Somebody I know has been recommending Juan Cole to me forever. So I finally found time to check him out. And this is the first article of his I stumbled upon:
I take it the American news cycle is dominated by the artificial debate over raising the debt limit. It is a silly season story. The budget was being balanced by Clinton in the late 1990s, and the Republicans were the ones who created long-term structural deficits by slashing taxes on the wealthiest Americans (even Bush argued with Cheney over the second cut), by an unfunded prescription drug give-away to get votes from the medicare crowd, and by two unfunded wars, one of them illegal in international law.
The reason that the Republicans deliberately destroyed the balanced budget and created unprecedented government debt was precisely in hopes that at some point they could use the debt as an excuse to destroy social security, medicare, and myriads of educational and health programs. They represent rich people, and the rich don’t want to be having to bear their fair share of the national burden. What better way to get out of having to pay those pesky taxes than making sure the government doesn’t do anything for anyone but the rich.
So everything unfolding in Washington was planned out in a room in 2001, and is going according to plan.
I like a good conspiracy person as much as the next person, but this one is just too outlandish. A group of people huddled in a room ten years ago and planning everything that would happen ten years from then would make for a bad Hollywood movie. Reality, however, is always a bit more nuanced, complex, and unpredictable.
Also, I don’t think that demonizing the Republicans in this way is useful to the Liberal cause. If they are capable of such brilliant, out-of-this world planning and strategizing, then we really might want these resourceful and organized people leading the country. Of course, the question arises as to why such ultra-intelligent folks allowed themselves to lose the White House in 2008. Maybe that was part of their hidden agenda whose consequences will become evident ten or a hundred years from now.

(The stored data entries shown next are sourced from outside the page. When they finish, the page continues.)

(** The first loop of [__adjust_heap]; [holeIndex] and [secondChild]
    are equal at its head. *)
Fixpoint sift_down (fuel : nat) (first len holeIndex : nat) (v : list nat)
  : nat * list nat :=
  match fuel with
  | O => (holeIndex, v)
  | S fuel' =>
      if (holeIndex <? (len - 1) / 2)%nat then
        let secondChild := (2 * (holeIndex + 1))%nat in
        let secondChild :=
          if comp (at_index v (first + secondChild)) (at_index v (first + (secondChild - 1)))
          then (secondChild - 1)%nat else secondChild in
        sift_down fuel' first len secondChild
          (iter_swap (first + holeIndex) (first + secondChild) v)
      else (holeIndex, v)
  end.

(** [__adjust_heap(first, holeIndex, len, value)]. *)
Definition adjust_heap (first holeIndex len : nat) (v : list nat) : list nat :=
  let topIndex := holeIndex in
  let '(hole, v1) := sift_down len first len holeIndex v in
  let '(hole, v2) :=
    if Nat.even len && (hole =? (len - 2) / 2)%nat then
      let secondChild := (2 * (hole + 1))%nat in
      ((secondChild - 1)%nat, iter_swap (first + hole) (first + (secondChild - 1)) v1)
    else (hole, v1) in
  push_heap (S hole) first hole topIndex v2.

(** The loop of [__make_heap(first, last)], from [parent] down. *)
Fixpoint make_heap_loop (parent : nat) (first len : nat) (v : list nat) : list nat :=
  let v' := adjust_heap first parent len v in
  match parent with
  | O => v'
  | S parent' => make_heap_loop parent' first len v'
  end.

Definition make_heap (first last : nat) (v : list nat) : list nat :=
  let len := (last - first)%nat in
  if (len <? 2)%nat then v else make_heap_loop ((len - 2) / 2) first len v.

(** [__sort_heap(first, last)]: [n] times [--last; __pop_heap(first,
    last, last)]. *)
Fixpoint sort_heap (n : nat) (first last : nat) (v : list nat) : list nat :=
  match n with
  | O => v
  | S n' =>
      let last' := pred last in
      sort_heap n' first last'
        (adjust_heap first 0 (last' - first) (iter_swap first last' v))
  end.

(** [__partial_sort(first, last, last)]: [__heap_select] has nothing to
    select beyond [middle = last]. *)
Definition partial_sort (first last : nat) (v : list nat) : list nat :=
  sort_heap (last - first - 1) first last (make_heap first last v).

The reason why the Republicans are anti-tax is much simpler, in my opinion. The voters who handed them the congress last November are anti-tax, so the Republicans are simply following through on that popular sentiment. In my Spanish class that I was teaching right around the time of the 2010 elections, we arrived at the chapter in our textbook that introduced the vocabulary related to politics. I always ask my students to begin approaching the new vocabulary by creating sentences with the new words. From these sentences, I discovered that my students in the American Midwest overwhelmingly believe that taxes are the government’s way of ripping off hard-working folks to feed a huge bureaucracy.
One might not like this fact but the truth is that there are very very many people in this country who are anti-tax and anti-government spending. A huge number of citizens is driven by the hope of becoming extremely rich and buying their own yacht. Whether they will succeed or not, having that possibility is crucial to them. They are more prepared to identify with a millionaire on a personal jet than they are with an unemployed steel worker. Even though their personal circumstances place them much closer to the steel worker, their sympathies still lie with the more positive example of the millionaire. Psychologically, this makes a lot of sense.

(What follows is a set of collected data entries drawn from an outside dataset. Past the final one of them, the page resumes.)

Lemma first_segment_start (path : list point) (ref : point) (s0 : segment) :
  nth_error path 0 = Some ref ->
  nth_error (combine path (tl path)) 0 = Some s0 ->
  fst s0 = ref.
Proof.
  destruct path as [|r [|r' rest]]; cbn; intros H H'; try discriminate.
  injection H as <-. injection H' as <-. reflexivity.
Qed.

(** The start offset of port [i] after the sign flip. *)
Lemma flipped_start_offset (gpa : list Port -> result Z) (ports1 : list Port)
    (ref : point) (a : Z) (os : list Q) (i : nat) (p1 : Port) :
  gpa ports1 = Ok a ->
  get_ports_x_or_y_distances gpa ports1 ref = Ok os ->
  nth_error ports1 i = Some p1 ->
  nth_error (flip_offsets a os) i
  = Some (if angle_in a [90; 270]%Z then - start_offset a ref p1 else start_offset a ref p1).
Proof.
  intros Ha Hos Hp1. rewrite (distances_spec _ _ ref Ha) in Hos. injection Hos as <-.
  rewrite flip_offsets_spec, map_map. rewrite nth_error_map, Hp1. reflexivity.
Qed.

(** C6, as the code has it.  On a path of one segment every route is the
    pair of its two ports, the source port's position and the destination
    port's position, so it is horizontal or vertical exactly when the two
    ports are aligned within the tolerance.  On any path, let every segment
    of the normalized path be horizontal or vertical and not both, and let
    its last segment run along the axis of the destination ports.  Then in
    every route returned, every consecutive pair of points after the first
    point is horizontal or vertical.  The first pair is too when the path
    has two segments or more, the orientation of the source bundle is that
    of its first port, and the first segment leaves the source ports along
    their axis in the direction of growing coordinates. *)
Theorem routes_manhattan (gpa : list Port -> result Z)
    (rfa : list point -> result (list point))
    (ports1 ports2 : list Port) (waypoints : list point) (separation : option Q)
    (routes : list (list point)) (path : list point) (i : nat) (route : list point) :
  _generate_manhattan_bundle_waypoints gpa rfa ports1 ports2 waypoints separation
  = Ok routes ->
  rfa waypoints = Ok path ->
  nth_error routes i = Some route ->
  (@length segment (combine path (tl path)) = 1%nat ->
   exists p1 p2,
     nth_error ports1 i = Some p1 /\ nth_error ports2 i = Some p2
     /\ route = [midpoint p1; position p2]
     /\ ((forall j p q,
            nth_error route j = Some p -> nth_error route (S j) = Some q ->
            manhattan_pair p q = true)
         <-> manhattan_pair (midpoint p1) (position p2) = true))
  /\ (forall q0,
        nth_error ports2 0 = Some q0 ->
        Forall (fun s => strict_segment s = true) (combine path (tl path)) ->
        (forall s, nth_error (combine path (tl path))
                     (length (combine path (tl path)) - 1) = Some s ->
                   along_end_axis (orientation q0) s = true) ->
        (forall j p q, (1 <= j)%nat ->
           nth_error route j = Some p -> nth_error route (S j) = Some q ->
           manhattan_pair p q = true)
        /\ (forall p0 s0,
              nth_error ports1 0 = Some p0 ->
              gpa ports1 = Ok (orientation p0) ->
              (2 <= length (combine path (tl path)))%nat ->
              nth_error (combine path (tl path)) 0 = Some s0 ->
              leaves_forward (orientation p0) s0 = true ->
              forall j p q,
                nth_error route j = Some p -> nth_error route (S j) = Some q ->
                manhattan_pair p q = true)).
Proof.
  intros H Hpath Hroute. split.
  { intros Hone.
    destruct (kernel_stages _ _ _ _ _ _ H) as [path' ref' os' om' p0' q0 raw' Hpath' _ _ _ _ Hq0 _ _].
    apply index_ok in Hq0.
    destruct (@kernel_route gpa rfa ports1 ports2 waypoints separation routes path q0
                i route H Hpath Hq0 Hroute)
      as (p0 & p1 & ref & os & om & r0 & rest & Hp0 & Hp1 & Href & Hos & Hom & Hport & ->).
    destruct (port_route_corners _ _ _ _ _ _ Hport)
      as [[_ Hnil]|(o_start & p2 & _ & Hp2 & Hlen & Hlast & _)]; [discriminate|].
    rewrite Hone in Hlen, Hlast.
    destruct rest as [|e [|e' rest]]; try discriminate.
    cbn [nth_error] in Hlast. injection Hlast as ->.
    exists p1, p2. repeat split; auto.
    - intros Hall. apply (Hall 0%nat); reflexivity.
    - intros Hal j p q Hp Hq. destruct j as [|[|j]]; try discriminate.
      cbn in Hp, Hq. injection Hp as <-. injection Hq as <-. exact Hal. }
  intros q0 Hq0 Hstrict Hend.
  destruct (@kernel_route gpa rfa ports1 ports2 waypoints separation routes path q0
              i route H Hpath Hq0 Hroute)
    as (p0 & p1 & ref & os & om & r0 & rest & Hp0 & Hp1 & Href & Hos & Hom & Hport & ->).
  assert (Htail : forall j p q, (1 <= j)%nat ->
            nth_error (midpoint p1 :: rest) j = Some p ->
            nth_error (midpoint p1 :: rest) (S j) = Some q ->
            manhattan_pair p q = true).
  { intros j p q Hj Hp Hq. destruct j as [|j]; [lia|].
    eapply port_route_manhattan_tail with (j := S j);
      [exact Hport|exact Hstrict|exact Hend|lia|exact Hp|exact Hq]. }
  split; [exact Htail|].
  intros p0' s0 Hp0' Hgpa Hlen Hs0 Hfwd j p q Hp Hq.
  assert (p0' = p0) by congruence. subst p0'.
  destruct j as [|j]; [|apply (Htail (S j)); auto; lia].
  cbn [nth_error] in Hp, Hq. injection Hp as <-.
  pose proof (@first_segment_start path ref s0 Href Hs0) as Hfst.
  pose proof (@flipped_start_offset gpa ports1 ref (orientation p0) os i p1 Hgpa Hos Hp1)
    as Hoff.
  assert (Hq' : nth_error (r0 :: rest) 1 = Some q) by exact Hq.
  destruct (@port_route_second_point _ _ _ _ _ _ _ s0 _ q
              Hport Hstrict Hend Hlen Hs0 Hoff Hq')
    as [Hy Hx].
  unfold leaves_forward in Hfwd. apply orb_prop in Hfwd.
  destruct Hfwd as [Hf|Hf]; repeat (apply andb_prop in Hf; destruct Hf as [Hf ?]).
  - rewrite (angle_in_axes _ Hf) in Hy.
    apply pair_horizontal.
    rewrite Hy by (auto; apply negb_true_iff; assumption).
    rewrite Qsign_pos.
    2:{ match goal with E : Qltb _ _ = true |- _ => apply Qltb_lt in E end. lra. }
    unfold start_offset. rewrite Hf, Hfst. unfold y. ring.
  - assert (Hno : angle_in (orientation p0) [0; 180]%Z = false).
    { destruct (angle_in (orientation p0) [0; 180]%Z) eqn:E; [|reflexivity].
      apply angle_in_axes in E. congruence. }
    rewrite Hf in Hx.
    apply pair_vertical.
    rewrite Hx by (auto; apply negb_true_iff; assumption).
    rewrite Qsign_pos.
    2:{ match goal with E : Qltb _ _ = true |- _ => apply Qltb_lt in E end. lra. }
    unfold start_offset. rewrite Hno, Hfst. unfold x. ring.
Qed.

(** C6 as stated fails in three ways.  Two ports facing east, two ports
    facing west, one straight segment between the two reference ports: the
    second pair of ports is 10 apart at the start and 20 apart at the end;
    its route starts at the one port, ends at the other, and is neither
    horizontal nor vertical.  One port facing east routed along three
    segments to a port facing north that the last segment reaches
    horizontally: snapping moves the last corner in X only, and the pair
    before it is neither horizontal nor vertical.  Two ports facing west
    routed westwards: the second route is displaced to the far side of the
    reference port, and its first pair is neither horizontal nor
    vertical. *)
Lemma route_not_manhattan_counterexample :
  (generate [port_at 0 0 0; port_at 0 10 0] [port_at 50 0 180; port_at 50 20 180]
            [pt 0 0; pt 50 0] None
   = Ok [[pt 0 0; pt 50 0]; [pt 0 10; pt 50 20]]
   /\ manhattan_pair (pt 0 10) (pt 50 20) = false)
  /\ (generate [port_at 0 0 0] [port_at 100 50 90]
               [pt 0 0; pt 50 0; pt 50 50; pt 100 50] None
      = Ok [[pt 0 0; pt 50 0; pt 100 50; pt 100 50]]
      /\ manhattan_pair (pt 50 0) (pt 100 50) = false)
  /\ (generate [port_at 0 0 180; port_at 0 10 180]
               [port_at (-100) 50 0; port_at (-100) 60 0]
               [pt 0 0; pt (-50) 0; pt (-50) 50; pt (-100) 50] None
      = Ok [[pt 0 0; pt (-50) 0; pt (-50) 50; pt (-100) 50];
            [pt 0 10; pt (-60) (-10); pt (-60) 60; pt (-100) 60]]
      /\ manhattan_pair (pt 0 10) (pt (-60) (-10)) = false).
Proof.
  repeat split; reflexivity.
Qed.

(** ** The kernel returns on well-formed inputs *)

Lemma mapM_In {A B : Type} (f : A -> result B) (l : list A) (bs : list B) (b : B) :
  mapM f l = Ok bs -> In b bs -> exists a, In a l /\ f a = Ok b.
Proof.
  revert bs. induction l as [|a l IH]; cbn [mapM]; intros bs H Hb.
  - injection H as <-. destruct Hb.
  - inv_bind H. inv_bind H. injection H as <-. destruct Hb as [<-|Hb].
    + exists a. split; [left; reflexivity|assumption].
    + destruct (IH _ E0 Hb) as (a' & Ha' & Hf). exists a'. split; [right|]; assumption.
Qed.

Lemma enumerate_length {A : Type} (l : list A) : length (enumerate l) = length l.
Proof. unfold enumerate. rewrite length_combine, length_seq. lia. Qed.

Lemma mid_offsets_length (separation : option Q) (os om : list Q) :
  mid_offsets separation os = Ok om -> length om = length os.
Proof.
  unfold mid_offsets. destruct (supplied separation) as [sep|].
  - intros H. inv_bind H. destruct (Qeq_bool v 0).
    + apply mapM_length in H. rewrite enumerate_length in H. assumption.
    + inv_bind H. destruct (Qeq_bool v0 0); [|discriminate].
      inv_bind H. injection H as <-. apply mapM_length in E1.
      rewrite enumerate_length in E1. rewrite length_rev. assumption.
  - intros H. injection H as <-. reflexivity.
Qed.

Lemma flip_offsets_length (a : Z) (l : list Q) : length (flip_offsets a l) = length l.
Proof. rewrite flip_offsets_spec. apply length_map. Qed.

Lemma port_route_total (ways : list segment) (ports2 : list Port) (ea : Z)
    (os om : list Q) (i : nat) :
  Forall (fun s => manhattan_segment s = true) ways ->
  (forall j s s', (0 < j)%nat -> nth_error ways j = Some s ->
                  nth_error ways (j - 1) = Some s' -> one_h_one_v s s' = true) ->
  (i < length os)%nat -> (i < length om)%nat -> (i < length ports2)%nat ->
  exists route, port_route ways ports2 ea os om i = Ok route.
Proof.
  intros Hall Hpairs Hos Hom Hp2. rewrite port_route_closed.
  destruct (index_lt os Hos) as [o_start Eos]. rewrite Eos. cbn [bind].
  destruct (index_lt om Hom) as [o_mid Eom]. apply index_ok in Eom.
  destruct (@mapM_total _ _ (corner ways o_start om i) (seq 0 (length ways))) as [cs Hcs].
  { intros j Hj. apply in_seq in Hj.
    apply corner_total with (o_mid := o_mid); auto; [lia|].
    intros s s' Hj0. apply Hpairs. assumption. }
  rewrite Hcs. cbn [bind]. unfold finish.
  destruct (rev cs); [eauto|].
  destruct (index_lt ports2 Hp2) as [p2 Ep2]. rewrite Ep2. cbn [bind]. eauto.
Qed.

(** On two bundles of the same length [n >= 1], a normalized path of two
    points or more whose segments are Manhattan and alternate between
    horizontal and vertical, and mid-path offsets that exist, the kernel
    returns a list of routes. *)
Lemma kernel_succeeds (gpa : list Port -> result Z) (rfa : list point -> result (list point))
    (ports1 ports2 : list Port) (waypoints : list point) (separation : option Q)
    (path : list point) (ref : point) (a : Z) (om : list Q) :
  rfa waypoints = Ok path ->
  nth_error path 0 = Some ref ->
  (2 <= length path)%nat ->
  Forall (fun s => manhattan_segment s = true) (combine path (tl path)) ->
  (forall j s s', (0 < j)%nat -> nth_error (combine path (tl path)) j = Some s ->
                  nth_error (combine path (tl path)) (j - 1) = Some s' ->
                  one_h_one_v s s' = true) ->
  (1 <= length ports1)%nat ->
  length ports2 = length ports1 ->
  gpa ports1 = Ok a ->
  mid_offsets separation (map (start_offset a ref) ports1) = Ok om ->
  exists routes,
    _generate_manhattan_bundle_waypoints gpa rfa ports1 ports2 waypoints separation
    = Ok routes.
Proof.
  intros Hpath Href Hlen Hall Hpairs Hn Hsame Ha Hmid.
  unfold _generate_manhattan_bundle_waypoints.
  rewrite Hpath. cbn [bind]. apply index_ok in Href. rewrite Href. cbn [bind].
  rewrite (distances_spec _ _ ref Ha). cbn [bind]. rewrite Hmid. cbn [bind].
  destruct (@index_lt _ ports1 0%nat) as [p0 Hp0]; [lia|]. rewrite Hp0. cbn [bind].
  destruct (@index_lt _ ports2 0%nat) as [q0 Hq0]; [lia|]. rewrite Hq0. cbn [bind].
  pose proof (mid_offsets_length _ _ Hmid) as Hlom. rewrite length_map in Hlom.
  set (ways := combine path (tl path)) in *.
  set (os' := flip_offsets (orientation p0) (map (start_offset a ref) ports1)).
  set (om' := flip_offsets (orientation p0) om).
  destruct (@mapM_total _ _ (port_route ways ports2 (orientation q0) os' om')
              (seq 0 (length ports1))) as [raw Hraw].
  { intros i Hi. apply in_seq in Hi. apply port_route_total; auto.
    - unfold os'. rewrite flip_offsets_length, length_map. lia.
    - unfold om'. rewrite flip_offsets_length. lia.
    - lia. }
  rewrite Hraw. cbn [bind].
  apply mapM_total. intros [r p] Hin. cbn [fst snd].
  apply in_combine_l in Hin.
  destruct (mapM_In _ _ _ Hraw Hin) as (i & _ & Hport).
  destruct (port_route_corners _ _ _ _ _ _ Hport) as [[Hw _]|(_ & _ & _ & _ & Hl & _)].
  - exfalso. assert (Hlw : length ways = 0%nat) by (rewrite Hw; reflexivity).
    unfold ways in Hlw. rewrite length_combine in Hlw.
    destruct path as [|r0 [|r1 rest]]; cbn in *; lia.
  - destruct r; [discriminate|]. cbn. eauto.
Qed.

I’m sure most of my readers are well-aware of all this. As in immigrant, however, I felt puzzled by this phenomenon for a long time. Only after living in the Midwest and talking to people of all ages and professions did I begin to understand why these hard-working folks seem to vote consistently against their own economic interests. The thing is, they don’t. They are neither stupid nor deluded. They simply vote for the interests of their future selves, the ones who will have managed to make it big eventually.